(** What a call leaves behind: its return value or exception, the lines
    it logged, and the handler it added to the target logger. *)
Record Result := {
  returned : Outcome bool;
  logged : list (Level * Msg);
  added : option State
}.

(** [str.lower] on the bytes of a string.  It is only compared with an
    ASCII literal, and no character outside ASCII lower-cases to an
    ASCII letter of that literal. *)
Definition lower_ascii (c : Ascii.ascii) : Ascii.ascii :=
  let n := Ascii.nat_of_ascii c in
  if ((65 <=? n) && (n <=? 90))%nat then Ascii.ascii_of_nat (n + 32) else c.

Fixpoint lower (s : string) : string :=
  match s with
  | EmptyString => EmptyString
  | String c rest => String (lower_ascii c) (lower rest)
  end.

Section WithParsers.

Variable env : Env.

(** [int(...)] and [float(...)] on a string; [None] when they raise
    [ValueError]. *)
Variable int : string -> option Z.
Variable float : string -> option Q.

(** The arguments the function passes to the constructor; the table
    name is left to the constructor's default. *)
Definition handler_args (environ : gmap string string)
    (batch_size : Z) (flush_interval : Q) : Args.t :=
  {| Args.account := default "" (environ !! "SNOWFLAKE_ACCOUNT");
     Args.user := default "" (environ !! "SNOWFLAKE_USER");
     Args.password := environ !! "SNOWFLAKE_PASSWORD";
     Args.token := environ !! "SNOWFLAKE_TOKEN";
     Args.database := default "LOG_DB" (environ !! "SNOWFLAKE_DATABASE");
     Args.schema := default "RAW" (environ !! "SNOWFLAKE_SCHEMA");
     Args.warehouse := default "LOG_WH" (environ !! "SNOWFLAKE_WAREHOUSE");
     Args.role := environ !! "SNOWFLAKE_ROLE";
     Args.batch_size := batch_size;
     Args.flush_interval := flush_interval;
     Args.table_name := "app_logs" |}.

Definition configure_snowflake_logging (environ : gmap string string)
    : Result :=
  let enabled :=
    String.eqb (lower (default "false" (environ !! "SNOWFLAKE_ENABLED")))
      "true" in
  if negb enabled then
    {| returned := Ret false; logged := [(INFO, Disabled)]; added := None |}
  else if negb (SNOWFLAKE_AVAILABLE env) then
    {| returned := Ret false; logged := [(WARNING, NotInstalled)];
       added := None |}
  else if negb (truthy (environ !! "SNOWFLAKE_ACCOUNT"))
          || negb (truthy (environ !! "SNOWFLAKE_USER")) then
    {| returned := Ret false; logged := [(WARNING, MissingAccountUser)];
       added := None |}
  else if negb (truthy (environ !! "SNOWFLAKE_PASSWORD"))
          && negb (truthy (environ !! "SNOWFLAKE_TOKEN")) then
    {| returned := Ret false; logged := [(WARNING, NoCredential)];
       added := None |}
  else
    match int (default "100" (environ !! "SNOWFLAKE_BATCH_SIZE")) with
    | None =>
        {| returned := Raise ValueError; logged := []; added := None |}
    | Some batch_size =>
        match
          float (default "5.0" (environ !! "SNOWFLAKE_FLUSH_INTERVAL"))
        with
        | None =>
            {| returned := Raise ValueError; logged := []; added := None |}
        | Some flush_interval =>
            let args := handler_args environ batch_size flush_interval in
            match __init__ env args with
            | Ret handler =>
                {| returned := Ret true;
                   logged :=
                     [(INFO, Enabled (Args.database args) (Args.schema args))];
                   added := Some handler |}
            | Raise e =>
                {| returned := Ret false;
                   logged := [(ERROR, FailedToConfigure e)];
                   added := None |}
            | Blocked =>
                {| returned := Blocked; logged := []; added := None |}
            end
        end
    end.
(** * relay-compiler-run: the [run] command wrapper of src/run.js

    A shallow embedding of [run] and of its helpers ([buildWatchExpression],
    [getFilepathsFromGlob], [getRelayFileWriter], [getSchema],
    [hasWatchmanRootFile], [getLanguagePlugin]).

    The program is glue code around Node's [path], [fs] and [process]
    modules, the graphql library and the relay compiler.  None of these is
    part of the repository:
    - Node's [path] module is an interface ([path.ops]); a model of its POSIX
      flavour ([posix]) instantiates it;
    - the graphql and relay-compiler functions are the fields of a
      [Library];
    - the machine the program runs on (working directory, file system,
      module registry, watchman, what the engine answers) is a [World];
    - every call that leaves the program is recorded, in order, in a trace
      of [event]s, and a computation ends by returning, by throwing, or by
      [process.exit].

    The definitions come first: the model of the libraries, the program,
    what the specification says in its own words, and the predicates on
    runs.  Then the facts: about [trim] and [dirname], about the helpers,
    about [run] (option checks, schema loader, plugin resolver, searches,
    exit codes), and last the same facts at work on a small POSIX
    installation. *)

From Stdlib Require Import Ascii String List Bool Arith Lia.
From stdpp Require Import gmap strings.
Import ListNotations.

Local Open Scope list_scope.

(** ** JavaScript strings

    Strings are byte strings.  [trim] strips the ASCII white space and line
    terminators only. *)

Module JsString.

Definition dquote : string := String "034"%char EmptyString.

Definition startsWith (s pre : string) : bool := String.prefix pre s.

Definition rev (s : string) : string :=
  string_of_list_ascii (List.rev (list_ascii_of_string s)).

Definition endsWith (s suf : string) : bool :=
  String.prefix (rev suf) (rev s).

Fixpoint includes (s sub : string) : bool :=
  String.prefix sub s ||
  match s with
  | EmptyString => false
  | String _ s' => includes s' sub
  end.

Definition isWhiteSpace (c : ascii) : bool :=
  let n := nat_of_ascii c in
  ((9 <=? n) && (n <=? 13)) || (n =? 32).

Fixpoint trimStart (s : string) : string :=
  match s with
  | EmptyString => EmptyString
  | String c s' => if isWhiteSpace c then trimStart s' else s
  end.

Definition trimEnd (s : string) : string := rev (trimStart (rev s)).

Definition trim (s : string) : string := trimEnd (trimStart s).

(** [Array.prototype.join] on an array of strings. *)
Definition join (sep : string) (l : list string) : string :=
  String.concat sep l.

End JsString.

(** ** Node's [path] module

    [resolve cwd p] stands for [path.resolve(process.cwd(), p)], the only
    way the program calls it.  [height] bounds the number of [dirname]
    steps to a directory that is its own parent. *)

Module path.

Class ops := {
  resolve : string -> string -> string;
  relative : string -> string -> string;
  dirname : string -> string;
  join : string -> string -> string;
  extname : string -> string;
  height : string -> nat;
  dirname_height :
    forall p, dirname p <> p -> height (dirname p) < height p
}.

End path.

(** ** The POSIX flavour of [path]

    After lib/path.js of Node: [dirname] and [extname] scan the characters
    as Node does; [normalizeString] is given on the list of segments. *)

Module Posix.

Definition slash : ascii := "/"%char.
Definition dot : ascii := "."%char.

Definition isSlash (c : ascii) : bool := Ascii.eqb c slash.

Fixpoint dropWhile {A} (f : A -> bool) (l : list A) : list A :=
  match l with
  | [] => []
  | x :: l' => if f x then dropWhile f l' else l
  end.

(** [dirname]: scanning from the right over the indices [>= 1], skip the
    trailing separators, then the last segment; the separator found next
    is at index [end]. *)
Definition dirname_chars (l : list ascii) : list ascii :=
  match l with
  | [] => [dot]
  | c0 :: rest =>
      let hasRoot := isSlash c0 in
      let r1 := dropWhile isSlash (List.rev rest) in
      let r2 := dropWhile (fun c => negb (isSlash c)) r1 in
      match r2 with
      | [] => if hasRoot then [slash] else [dot]
      | _ :: before =>
          if hasRoot && (List.length r2 =? 1) then [slash; slash]
          else c0 :: List.rev before
      end
  end.

Definition dirname (p : string) : string :=
  string_of_list_ascii (dirname_chars (list_ascii_of_string p)).

(** Segments between separators. *)
Fixpoint split_aux (l cur : list ascii) : list (list ascii) :=
  match l with
  | [] => [List.rev cur]
  | c :: l' =>
      if isSlash c then List.rev cur :: split_aux l' []
      else split_aux l' (c :: cur)
  end.

Definition split (l : list ascii) : list (list ascii) := split_aux l [].

Definition seg_eqb (a b : list ascii) : bool :=
  String.eqb (string_of_list_ascii a) (string_of_list_ascii b).

(** One segment of [normalizeString]; [acc] holds the kept segments, the
    last one first. *)
Definition normalizeStep (allowAboveRoot : bool)
    (acc : list (list ascii)) (seg : list ascii) : list (list ascii) :=
  if seg_eqb seg [] || seg_eqb seg [dot] then acc
  else if seg_eqb seg [dot; dot] then
    match acc with
    | top :: acc' =>
        if seg_eqb top [dot; dot]
        then if allowAboveRoot then seg :: acc else acc
        else acc'
    | [] => if allowAboveRoot then [seg] else []
    end
  else seg :: acc.

Definition normalizeSegments (allowAboveRoot : bool) (l : list ascii)
    : list (list ascii) :=
  List.rev (fold_left (normalizeStep allowAboveRoot) (split l) []).

Fixpoint joinSegments (segs : list (list ascii)) : list ascii :=
  match segs with
  | [] => []
  | [s] => s
  | s :: segs' => s ++ slash :: joinSegments segs'
  end.

Definition normalizeString (allowAboveRoot : bool) (p : string) : string :=
  string_of_list_ascii
    (joinSegments (normalizeSegments allowAboveRoot (list_ascii_of_string p))).

Definition isAbsolute (p : string) : bool :=
  match p with
  | String c _ => isSlash c
  | EmptyString => false
  end.

Definition lastIsSlash (p : string) : bool :=
  match List.rev (list_ascii_of_string p) with
  | c :: _ => isSlash c
  | [] => false
  end.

• • • •

WORK ORDER:
Both the first line of the records above and the line containing "(** [str.lower] on" are to be transcribed exactly, together with every line between them, and nothing else.

ANSWER:
(** What a call leaves behind: its return value or exception, the lines
    it logged, and the handler it added to the target logger. *)
Record Result := {
  returned : Outcome bool;
  logged : list (Level * Msg);
  added : option State
}.

(** [str.lower] on the bytes of a string.  It is only compared with an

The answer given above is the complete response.